---- ENTRIES PROVIDED
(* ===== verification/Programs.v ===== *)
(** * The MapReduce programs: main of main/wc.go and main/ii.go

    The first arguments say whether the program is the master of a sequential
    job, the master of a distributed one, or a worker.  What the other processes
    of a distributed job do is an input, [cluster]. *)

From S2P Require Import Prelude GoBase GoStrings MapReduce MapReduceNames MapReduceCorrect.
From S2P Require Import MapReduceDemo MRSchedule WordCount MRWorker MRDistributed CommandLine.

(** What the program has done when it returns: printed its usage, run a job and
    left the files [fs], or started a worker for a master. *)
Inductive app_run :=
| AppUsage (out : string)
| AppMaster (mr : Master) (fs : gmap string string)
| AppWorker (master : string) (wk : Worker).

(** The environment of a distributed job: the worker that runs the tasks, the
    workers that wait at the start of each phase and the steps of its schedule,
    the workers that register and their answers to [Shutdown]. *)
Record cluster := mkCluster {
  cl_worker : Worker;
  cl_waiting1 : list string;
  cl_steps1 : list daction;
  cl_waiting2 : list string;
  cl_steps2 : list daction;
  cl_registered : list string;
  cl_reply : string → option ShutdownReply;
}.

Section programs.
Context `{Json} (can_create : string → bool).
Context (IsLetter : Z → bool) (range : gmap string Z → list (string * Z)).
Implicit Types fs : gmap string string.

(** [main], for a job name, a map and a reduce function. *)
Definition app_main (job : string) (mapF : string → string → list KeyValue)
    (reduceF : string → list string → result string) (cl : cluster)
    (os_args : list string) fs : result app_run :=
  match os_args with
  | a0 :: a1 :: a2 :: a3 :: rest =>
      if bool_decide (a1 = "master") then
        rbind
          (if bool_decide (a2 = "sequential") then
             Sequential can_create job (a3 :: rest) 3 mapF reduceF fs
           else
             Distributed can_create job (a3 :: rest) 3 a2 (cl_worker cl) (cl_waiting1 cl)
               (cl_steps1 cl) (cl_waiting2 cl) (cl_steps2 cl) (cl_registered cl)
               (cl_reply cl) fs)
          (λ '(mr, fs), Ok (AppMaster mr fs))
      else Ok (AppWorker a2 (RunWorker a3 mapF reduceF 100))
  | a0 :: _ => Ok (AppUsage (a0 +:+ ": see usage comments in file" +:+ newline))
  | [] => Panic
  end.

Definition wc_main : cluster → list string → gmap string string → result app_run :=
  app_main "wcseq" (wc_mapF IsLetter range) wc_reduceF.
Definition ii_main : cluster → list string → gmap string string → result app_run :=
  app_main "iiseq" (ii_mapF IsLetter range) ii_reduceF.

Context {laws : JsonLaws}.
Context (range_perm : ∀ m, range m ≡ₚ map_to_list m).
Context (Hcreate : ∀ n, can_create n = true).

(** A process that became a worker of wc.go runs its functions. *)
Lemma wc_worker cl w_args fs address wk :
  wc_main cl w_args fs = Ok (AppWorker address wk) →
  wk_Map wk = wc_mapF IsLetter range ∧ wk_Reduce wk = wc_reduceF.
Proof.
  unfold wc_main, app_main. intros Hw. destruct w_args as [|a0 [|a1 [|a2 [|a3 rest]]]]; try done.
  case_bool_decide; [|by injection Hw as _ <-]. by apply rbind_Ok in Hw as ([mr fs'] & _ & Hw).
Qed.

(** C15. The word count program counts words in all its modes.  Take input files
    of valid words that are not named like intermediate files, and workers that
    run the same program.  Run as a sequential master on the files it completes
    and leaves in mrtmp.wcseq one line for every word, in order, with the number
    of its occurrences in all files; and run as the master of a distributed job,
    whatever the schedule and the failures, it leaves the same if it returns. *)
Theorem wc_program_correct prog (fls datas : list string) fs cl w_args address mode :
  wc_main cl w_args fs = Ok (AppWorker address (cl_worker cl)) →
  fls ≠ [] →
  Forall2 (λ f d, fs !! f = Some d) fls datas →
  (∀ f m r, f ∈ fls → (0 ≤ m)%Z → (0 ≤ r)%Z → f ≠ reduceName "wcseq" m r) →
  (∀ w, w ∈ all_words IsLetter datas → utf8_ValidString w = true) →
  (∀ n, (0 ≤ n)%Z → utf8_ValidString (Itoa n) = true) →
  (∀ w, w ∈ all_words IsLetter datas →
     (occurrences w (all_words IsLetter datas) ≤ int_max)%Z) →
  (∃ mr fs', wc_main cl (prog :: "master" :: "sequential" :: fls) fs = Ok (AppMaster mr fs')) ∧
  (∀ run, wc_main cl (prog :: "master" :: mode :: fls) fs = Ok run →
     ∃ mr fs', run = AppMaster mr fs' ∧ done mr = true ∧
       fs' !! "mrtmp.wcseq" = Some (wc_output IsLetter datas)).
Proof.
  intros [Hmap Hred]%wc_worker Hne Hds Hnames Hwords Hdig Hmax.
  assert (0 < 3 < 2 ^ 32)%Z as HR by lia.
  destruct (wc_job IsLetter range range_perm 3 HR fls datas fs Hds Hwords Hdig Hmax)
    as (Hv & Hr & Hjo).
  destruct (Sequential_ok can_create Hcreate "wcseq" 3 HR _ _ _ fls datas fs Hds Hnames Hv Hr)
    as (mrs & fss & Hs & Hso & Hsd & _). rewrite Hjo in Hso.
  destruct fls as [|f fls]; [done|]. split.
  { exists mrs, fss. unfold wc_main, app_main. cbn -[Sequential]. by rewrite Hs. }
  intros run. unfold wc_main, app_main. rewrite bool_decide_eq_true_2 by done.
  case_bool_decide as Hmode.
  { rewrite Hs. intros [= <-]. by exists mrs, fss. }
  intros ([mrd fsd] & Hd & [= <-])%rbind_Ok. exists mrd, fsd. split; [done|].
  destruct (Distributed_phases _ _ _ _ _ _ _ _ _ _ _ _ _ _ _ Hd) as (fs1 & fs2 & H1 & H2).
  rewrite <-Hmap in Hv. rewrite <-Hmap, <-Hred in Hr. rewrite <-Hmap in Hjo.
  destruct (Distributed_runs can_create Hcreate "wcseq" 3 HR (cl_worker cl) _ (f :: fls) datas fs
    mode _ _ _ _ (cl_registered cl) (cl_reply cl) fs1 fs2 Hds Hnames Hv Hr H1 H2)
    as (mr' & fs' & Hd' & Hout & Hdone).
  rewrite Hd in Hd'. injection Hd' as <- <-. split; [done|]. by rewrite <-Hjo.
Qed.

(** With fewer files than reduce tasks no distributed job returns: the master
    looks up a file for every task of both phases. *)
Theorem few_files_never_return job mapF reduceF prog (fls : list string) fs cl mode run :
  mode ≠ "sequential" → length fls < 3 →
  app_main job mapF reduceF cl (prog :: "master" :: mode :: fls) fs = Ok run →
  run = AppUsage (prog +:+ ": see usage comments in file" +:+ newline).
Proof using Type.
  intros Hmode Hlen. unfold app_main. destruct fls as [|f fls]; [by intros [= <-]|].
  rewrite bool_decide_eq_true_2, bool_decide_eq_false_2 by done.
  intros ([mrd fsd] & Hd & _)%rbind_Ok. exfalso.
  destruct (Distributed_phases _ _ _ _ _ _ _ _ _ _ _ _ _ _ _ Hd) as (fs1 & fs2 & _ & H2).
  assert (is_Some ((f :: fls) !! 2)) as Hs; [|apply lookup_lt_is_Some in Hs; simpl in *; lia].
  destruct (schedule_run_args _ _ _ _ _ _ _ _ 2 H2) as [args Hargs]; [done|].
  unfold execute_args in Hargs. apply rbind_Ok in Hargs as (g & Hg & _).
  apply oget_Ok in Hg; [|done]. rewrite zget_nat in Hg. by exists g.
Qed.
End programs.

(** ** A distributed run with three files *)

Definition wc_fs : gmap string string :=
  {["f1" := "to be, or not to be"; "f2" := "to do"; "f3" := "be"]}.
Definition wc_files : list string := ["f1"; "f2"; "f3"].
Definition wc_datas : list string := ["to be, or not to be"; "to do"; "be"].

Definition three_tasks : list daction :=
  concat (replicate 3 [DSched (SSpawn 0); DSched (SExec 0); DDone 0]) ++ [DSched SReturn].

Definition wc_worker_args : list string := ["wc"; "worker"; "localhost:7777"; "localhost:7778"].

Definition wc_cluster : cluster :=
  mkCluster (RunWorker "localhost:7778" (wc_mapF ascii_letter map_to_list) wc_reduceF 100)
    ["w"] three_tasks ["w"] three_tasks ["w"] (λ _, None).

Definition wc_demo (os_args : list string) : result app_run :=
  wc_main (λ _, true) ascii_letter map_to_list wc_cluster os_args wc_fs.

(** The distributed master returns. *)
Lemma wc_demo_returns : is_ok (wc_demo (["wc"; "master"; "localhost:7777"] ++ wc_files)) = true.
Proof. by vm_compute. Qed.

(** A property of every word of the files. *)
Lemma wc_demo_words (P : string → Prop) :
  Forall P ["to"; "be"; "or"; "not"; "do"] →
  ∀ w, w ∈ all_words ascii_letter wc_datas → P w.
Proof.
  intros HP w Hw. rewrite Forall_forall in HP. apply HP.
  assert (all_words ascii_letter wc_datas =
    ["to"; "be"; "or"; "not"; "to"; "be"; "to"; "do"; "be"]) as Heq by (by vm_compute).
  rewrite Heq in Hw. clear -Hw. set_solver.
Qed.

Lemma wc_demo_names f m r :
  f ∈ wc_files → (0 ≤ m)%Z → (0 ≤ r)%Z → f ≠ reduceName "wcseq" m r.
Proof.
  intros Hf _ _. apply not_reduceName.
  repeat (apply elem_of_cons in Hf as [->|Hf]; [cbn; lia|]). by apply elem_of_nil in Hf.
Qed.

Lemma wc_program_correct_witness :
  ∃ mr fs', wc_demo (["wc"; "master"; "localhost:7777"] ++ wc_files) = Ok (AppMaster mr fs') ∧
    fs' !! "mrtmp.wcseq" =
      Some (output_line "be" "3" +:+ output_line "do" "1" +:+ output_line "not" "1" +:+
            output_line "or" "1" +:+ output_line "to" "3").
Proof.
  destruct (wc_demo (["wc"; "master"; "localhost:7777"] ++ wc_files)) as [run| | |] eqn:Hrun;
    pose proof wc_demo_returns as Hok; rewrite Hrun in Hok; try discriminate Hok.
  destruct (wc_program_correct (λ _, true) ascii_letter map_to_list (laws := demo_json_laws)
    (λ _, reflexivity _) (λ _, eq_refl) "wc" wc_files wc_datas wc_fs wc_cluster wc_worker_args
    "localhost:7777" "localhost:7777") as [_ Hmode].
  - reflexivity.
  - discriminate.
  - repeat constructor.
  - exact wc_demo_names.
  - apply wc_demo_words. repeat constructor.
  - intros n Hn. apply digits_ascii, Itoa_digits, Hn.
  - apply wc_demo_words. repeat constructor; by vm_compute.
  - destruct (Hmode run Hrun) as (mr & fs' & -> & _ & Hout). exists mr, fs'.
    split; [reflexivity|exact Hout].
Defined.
--------
WHAT IS BEING ASKED → The lines of the data, from the first through the one containing "of a distributed job do", are to be transcribed exactly.

RESULT FOR THIS EXERCISE →
(* ===== verification/Programs.v ===== *)
(** * The MapReduce programs: main of main/wc.go and main/ii.go

    The first arguments say whether the program is the master of a sequential
    job, the master of a distributed one, or a worker.  What the other processes
    of a distributed job do is an input, [cluster]. *)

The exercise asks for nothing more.